**Directions**
Print nothing but the lines below starting at the line that holds "(_, JNum t) =>" and ending at the line that holds "[None] is the nil slice or map. *)", including both, each exactly as written.

Records from a dataset
--- --- ---
Lemma parse_fuel n :
  (forall depth l m, 2 * length l < n -> n <= m -> parse_value m depth l = parse_value n depth l) /\
  (forall depth l m, 2 * length l + 1 < n -> n <= m -> parse_elems m depth l = parse_elems n depth l) /\
  (forall depth l m, 2 * length l + 1 < n -> n <= m -> parse_members m depth l = parse_members n depth l).
Proof.
  induction n as [|n (IHv & IHe & IHm)]; [repeat split; intros; lia|].
  destruct (parse_shorter n) as (Sv & Se & Sm).
  repeat split; intros depth l [|m] Hl Hm; try lia.
  - destruct l as [|b l]; [done|]. cbn [parse_value]. cbn [length] in Hl.
    pose proof (skip_ws_length l) as H.
    destruct (skip_ws l) as [|c r] eqn:Ek; [done|].
    rewrite IHe, IHm by lia. done.
  - cbn [parse_elems]. rewrite IHv by lia.
    destruct (parse_value n depth l) as [[v r]|] eqn:E; [|done]. apply Sv in E.
    pose proof (separate_length x5d r) as Hs. destruct (separate x5d r) as [r'|r'|]; [done| |done].
    by rewrite IHe by lia.
  - cbn [parse_members]. destruct (parse_string l) as [[key r1]|] eqn:E1; [|done].
    apply parse_string_shorter in E1. pose proof (skip_ws_length r1) as H1.
    destruct (skip_ws r1) as [|c r2]; [done|]. destruct (beq c x3a); [|done].
    pose proof (skip_ws_length r2) as H2. cbn [length] in H1. rewrite IHv by lia.
    destruct (parse_value n depth (skip_ws r2)) as [[v r3]|] eqn:E2; [|done]. apply Sv in E2.
    pose proof (separate_length x7d r3) as Hs.
    destruct (separate x7d r3) as [r4|r4|]; [done| |done]. by rewrite IHm by lia.
Qed.

Lemma parse_total raw m :
  2 * length (skip_ws raw) + 1 <= m -> parse_value m 0 (skip_ws raw) = parse raw.
Proof. intros H. apply parse_fuel; lia. Qed.

(** ** json.Unmarshal into Go values

    Each takes the value's text, absent when the member is, and what the
    target holds. *)

Definition unmarshal_string (raw : option RawMessage) (cur : string) : result string string :=
  match raw with
  | None => Err "unexpected end of JSON input"
  | Some (_, JNull) => Ok cur
  | Some (_, JStr s) => Ok s
  | Some _ => Err "json: cannot unmarshal into Go value of type string"
  end.

Definition unmarshal_bool (raw : option RawMessage) (cur : bool) : result string bool :=
  match raw with
  | None => Err "unexpected end of JSON input"
  | Some (_, JNull) => Ok cur
  | Some (_, JBool b) => Ok b
  | Some _ => Err "json: cannot unmarshal into Go value of type bool"
  end.

(** [strconv.ParseInt] and [strconv.ParseUint] on the text of a number. *)
Definition digits_Z (l : bytes) : option Z :=
  if forallb digit l && negb (beq (hd x00 l) x00)
  then Some (foldl (fun n b => n * 10 + (byte_Z b - 48)) 0 l)%Z else None.
Definition ParseUint (t : string) : option Z :=
  match digits_Z (sb t) with
  | Some z => if (z <? 2 ^ 64)%Z then Some z else None
  | None => None
  end.
Definition ParseInt (t : string) : option Z :=
  let z := match sb t with
           | b :: l => if beq b x2d then Z.opp <$> digits_Z l else digits_Z (b :: l)
           | [] => None
           end in
  match z with
  | Some z => if bool_decide (int64_range z) then Some z else None
  | None => None
  end.

Definition unmarshal_number (parse : string -> option Z) (raw : option RawMessage) (cur : Z)
  : result string Z :=
  match raw with
  | None => Err "unexpected end of JSON input"
  | Some (_, JNull) => Ok cur
  | Some (_, JNum t) =>
      match parse t with
      | Some z => Ok z
      | None => Err "json: cannot unmarshal number into Go value"
      end
  | Some _ => Err "json: cannot unmarshal into Go value of type number"
  end.
Definition unmarshal_int := unmarshal_number ParseInt.
Definition unmarshal_uint64 := unmarshal_number ParseUint.

(** Into a nil [[]json.RawMessage] and a nil [map[string]json.RawMessage]:
    [None] is the nil slice or map. *)
Definition unmarshal_slice (raw : option RawMessage) : result string (option (list RawMessage)) :=
  match raw with
  | None => Err "unexpected end of JSON input"
  | Some (_, JNull) => Ok None
  | Some (_, JArr l) => Ok (Some l)
  | Some _ => Err "json: cannot unmarshal into Go value of type []json.RawMessage"
  end.
Definition unmarshal_map (raw : option RawMessage) : result string (option object) :=
  match raw with
  | None => Err "unexpected end of JSON input"
  | Some (_, JNull) => Ok None
  | Some (_, JObj l) => Ok (Some l)
  | Some _ => Err "json: cannot unmarshal into Go value of type map"
  end.

(** [_ = json.Unmarshal(...)]: an error leaves the target as it was. *)
Definition ignoring {A} (r : result string A) (cur : A) : A :=
  match r with Ok a => a | Err _ => cur end.

(** The field of a struct a member decodes into: the one of that name, else
    one of that name up to case. *)
Definition field_of (fields : list string) (key : string) : option string :=
  match List.find (fun f => bool_decide (f = key)) fields with
  | Some f => Some f
  | None => List.find (fun f => EqualFold key f) fields
  end.

(** ** The strict decoder *)

Fixpoint nodup_keys (j : json) : bool :=
  match j with
  | JArr l => forallb (fun v => nodup_keys (snd v)) l
  | JObj l => bool_decide (NoDup (map fst l)) && forallb (fun v => nodup_keys (snd (snd v))) l
  | _ => true
  end.

Definition rejectDuplicateJSON (j : json) : result string () :=
  if nodup_keys j then Ok () else Err "duplicate JSON key".

(** [decodeStrict] on a value inside a document, which nothing can trail. *)
Definition decodeStrict {A} (raw : option RawMessage) (decode : json -> result string A)
  : result string A :=
  match raw with
  | None => Err "EOF"
  | Some (_, j) => let? _ := rejectDuplicateJSON j in decode j
  end.

(** [decoder.More()] after the value. *)
Definition decoder_more (rest : bytes) : bool :=
  match skip_ws rest with
  | [] => false
  | b :: _ => negb (beq b x5d || beq b x7d)
  end.

(** [decodeStrict] on a whole text. *)
Definition decodeStrictText {A} (raw : bytes) (decode : json -> result string A)
  : result string A :=
  match parse raw with
  | None => Err "invalid JSON"
  | Some (j, rest) =>
      let? _ := rejectDuplicateJSON j in
      let? v := decode j in
      check! negb (decoder_more rest) else "trailing JSON" in
      Ok v
  end.

(** Into a [map[string]json.RawMessage]; a nil map has no members. *)
Definition decode_object (j : json) : result string object :=
  match j with
  | JNull => Ok []
  | JObj l => Ok l
  | _ => Err "json: cannot unmarshal into Go value of type map"
  end.

Definition allowedKeys (o : object) (required optional : list string) : result string () :=
  if forallb (fun key => bool_decide (is_Some (lookup_key o key))) required then
    if forallb (fun kv => Contains (required ++ optional) (fst kv)) o
    then Ok () else Err "unknown property"
  else Err "missing property".
Definition exactKeys (o : object) (keys : list string) : result string () := allowedKeys o keys [].

(** [containsString]: a search in a sorted copy, whose index is of the first
    element that is not below the target. *)
Definition appendSorted (values : list string) : list string := Sort values.
Definition containsString (values : list string) (target : string) : bool :=
  match List.find (fun v => bool_decide (str_le target v)) (appendSorted values) with
  | Some v => bool_decide (v = target)
  | None => false
  end.

Lemma containsString_spec values target : containsString values target = bool_decide (target ∈ values).
Proof.
  unfold containsString, appendSorted. rewrite <- (bool_decide_ext _ _ (elem_of_Sort target values)).
  pose proof (Sort_sorted values) as Hs. induction Hs as [|v l Hl IH Hv]; cbn [List.find].
  - by rewrite bool_decide_false by apply not_elem_of_nil.
  - destruct (bool_decide (str_le target v)) eqn:E; bool_hyps.
    + apply bool_decide_ext. split; [intros ->; set_solver|].
      intros [->|Ht]%elem_of_cons; [done|]. apply (anti_symm str_le); [|done].
      by apply (proj1 (Forall_forall _ _) Hv).
    + rewrite IH. apply bool_decide_ext. split; [set_solver|].
      intros [->|Ht]%elem_of_cons; [|done]. exfalso. apply E.
      by destruct (total str_le v v).
Qed.

(** ** Facts about numbers *)

Lemma digits_Z_nonneg l z : digits_Z l = Some z -> (0 <= z)%Z.
Proof.
  unfold digits_Z. destruct (forallb digit l) eqn:Hd; [|done].
  destruct (negb _); [|done]. cbn [andb]. intros E. injection E as <-.
  assert (forall n, (0 <= n)%Z -> (0 <= foldl (fun n b => n * 10 + (byte_Z b - 48)) n l)%Z) as H;
    [|by apply H].
  induction l as [|b l IH]; intros n Hn; cbn; [done|]. cbn in Hd. bool_hyps.
  apply IH; [done|]. unfold digit, in_range in *. bool_hyps. lia.
Qed.

Lemma unmarshal_uint64_range raw cur z :
  (0 <= cur < 2 ^ 64)%Z -> unmarshal_uint64 raw cur = Ok z -> (0 <= z < 2 ^ 64)%Z.
Proof.
  intros Hc. unfold unmarshal_uint64, unmarshal_number, ParseUint.
  destruct raw as [[t [| |n| | |]]|]; try done; intros E; [by injection E as <-|].
  destruct (digits_Z (sb n)) as [v|] eqn:Ed; [|done]. apply digits_Z_nonneg in Ed.
  destruct (v <? 2 ^ 64)%Z eqn:Ev; [|done]. injection E as <-. bool_hyps. lia.
Qed.

(** ** Facts about members *)

Lemma lookup_key_elem o key raw : lookup_key o key = Some raw -> (key, raw) ∈ o.
Proof.
  unfold lookup_key. destruct (List.find _ o) as [[k r]|] eqn:E; [|done]. intros [= <-].
  apply find_some in E as [Hin E]. cbn in E. bool_hyps. subst. by apply list_elem_of_In.
Qed.

Lemma lookup_key_is_Some o key : is_Some (lookup_key o key) <-> key ∈ map fst o.
Proof.
  unfold lookup_key. rewrite fmap_is_Some. induction o as [|[k r] o IH]; cbn.
  - split; [by intros [? ?]|by intros ?%not_elem_of_nil].
  - rewrite elem_of_cons. case_bool_decide as E; cbn in E.
    + subst. split; [auto|]. intros _. by eexists.
    + rewrite IH. split; [auto|]. intros [->|?]; done.
Qed.

Lemma lookup_key_NoDup o key raw :
  NoDup (map fst o) -> (key, raw) ∈ o -> lookup_key o key = Some raw.
Proof.
  intros Hn Hin. destruct (proj2 (lookup_key_is_Some o key)) as [raw' E].
  { apply list_elem_of_fmap. by exists (key, raw). }
  rewrite E. f_equal. apply lookup_key_elem in E.
  apply list_elem_of_lookup in E as [i Hi]. apply list_elem_of_lookup in Hin as [j Hj].
  assert (i = j) as ->; [|congruence].
  apply (NoDup_lookup (map fst o) i j key Hn); rewrite list_lookup_fmap; [by rewrite Hi|by rewrite Hj].
Qed.

Lemma exactKeys_ok o keys :
  exactKeys o keys = Ok () -> forall key, key ∈ map fst o <-> key ∈ keys.
Proof.
  unfold exactKeys, allowedKeys. rewrite app_nil_r.
  destruct (forallb _ keys) eqn:E1; [|done]. destruct (forallb _ o) eqn:E2; [|done]. intros _ key.
  rewrite forallb_forall in E1, E2. split; intros H.
  - apply list_elem_of_fmap in H as ([k r] & -> & H). apply list_elem_of_In in H.
    apply E2 in H. unfold Contains in H. by bool_hyps.
  - apply list_elem_of_In in H. apply E1 in H. bool_hyps. by apply lookup_key_is_Some.
Qed.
--- --- ---
**Written response**
  | Some (_, JNum t) =>
      match parse t with
      | Some z => Ok z
      | None => Err "json: cannot unmarshal number into Go value"
      end
  | Some _ => Err "json: cannot unmarshal into Go value of type number"
  end.
Definition unmarshal_int := unmarshal_number ParseInt.
Definition unmarshal_uint64 := unmarshal_number ParseUint.

(** Into a nil [[]json.RawMessage] and a nil [map[string]json.RawMessage]:
    [None] is the nil slice or map. *)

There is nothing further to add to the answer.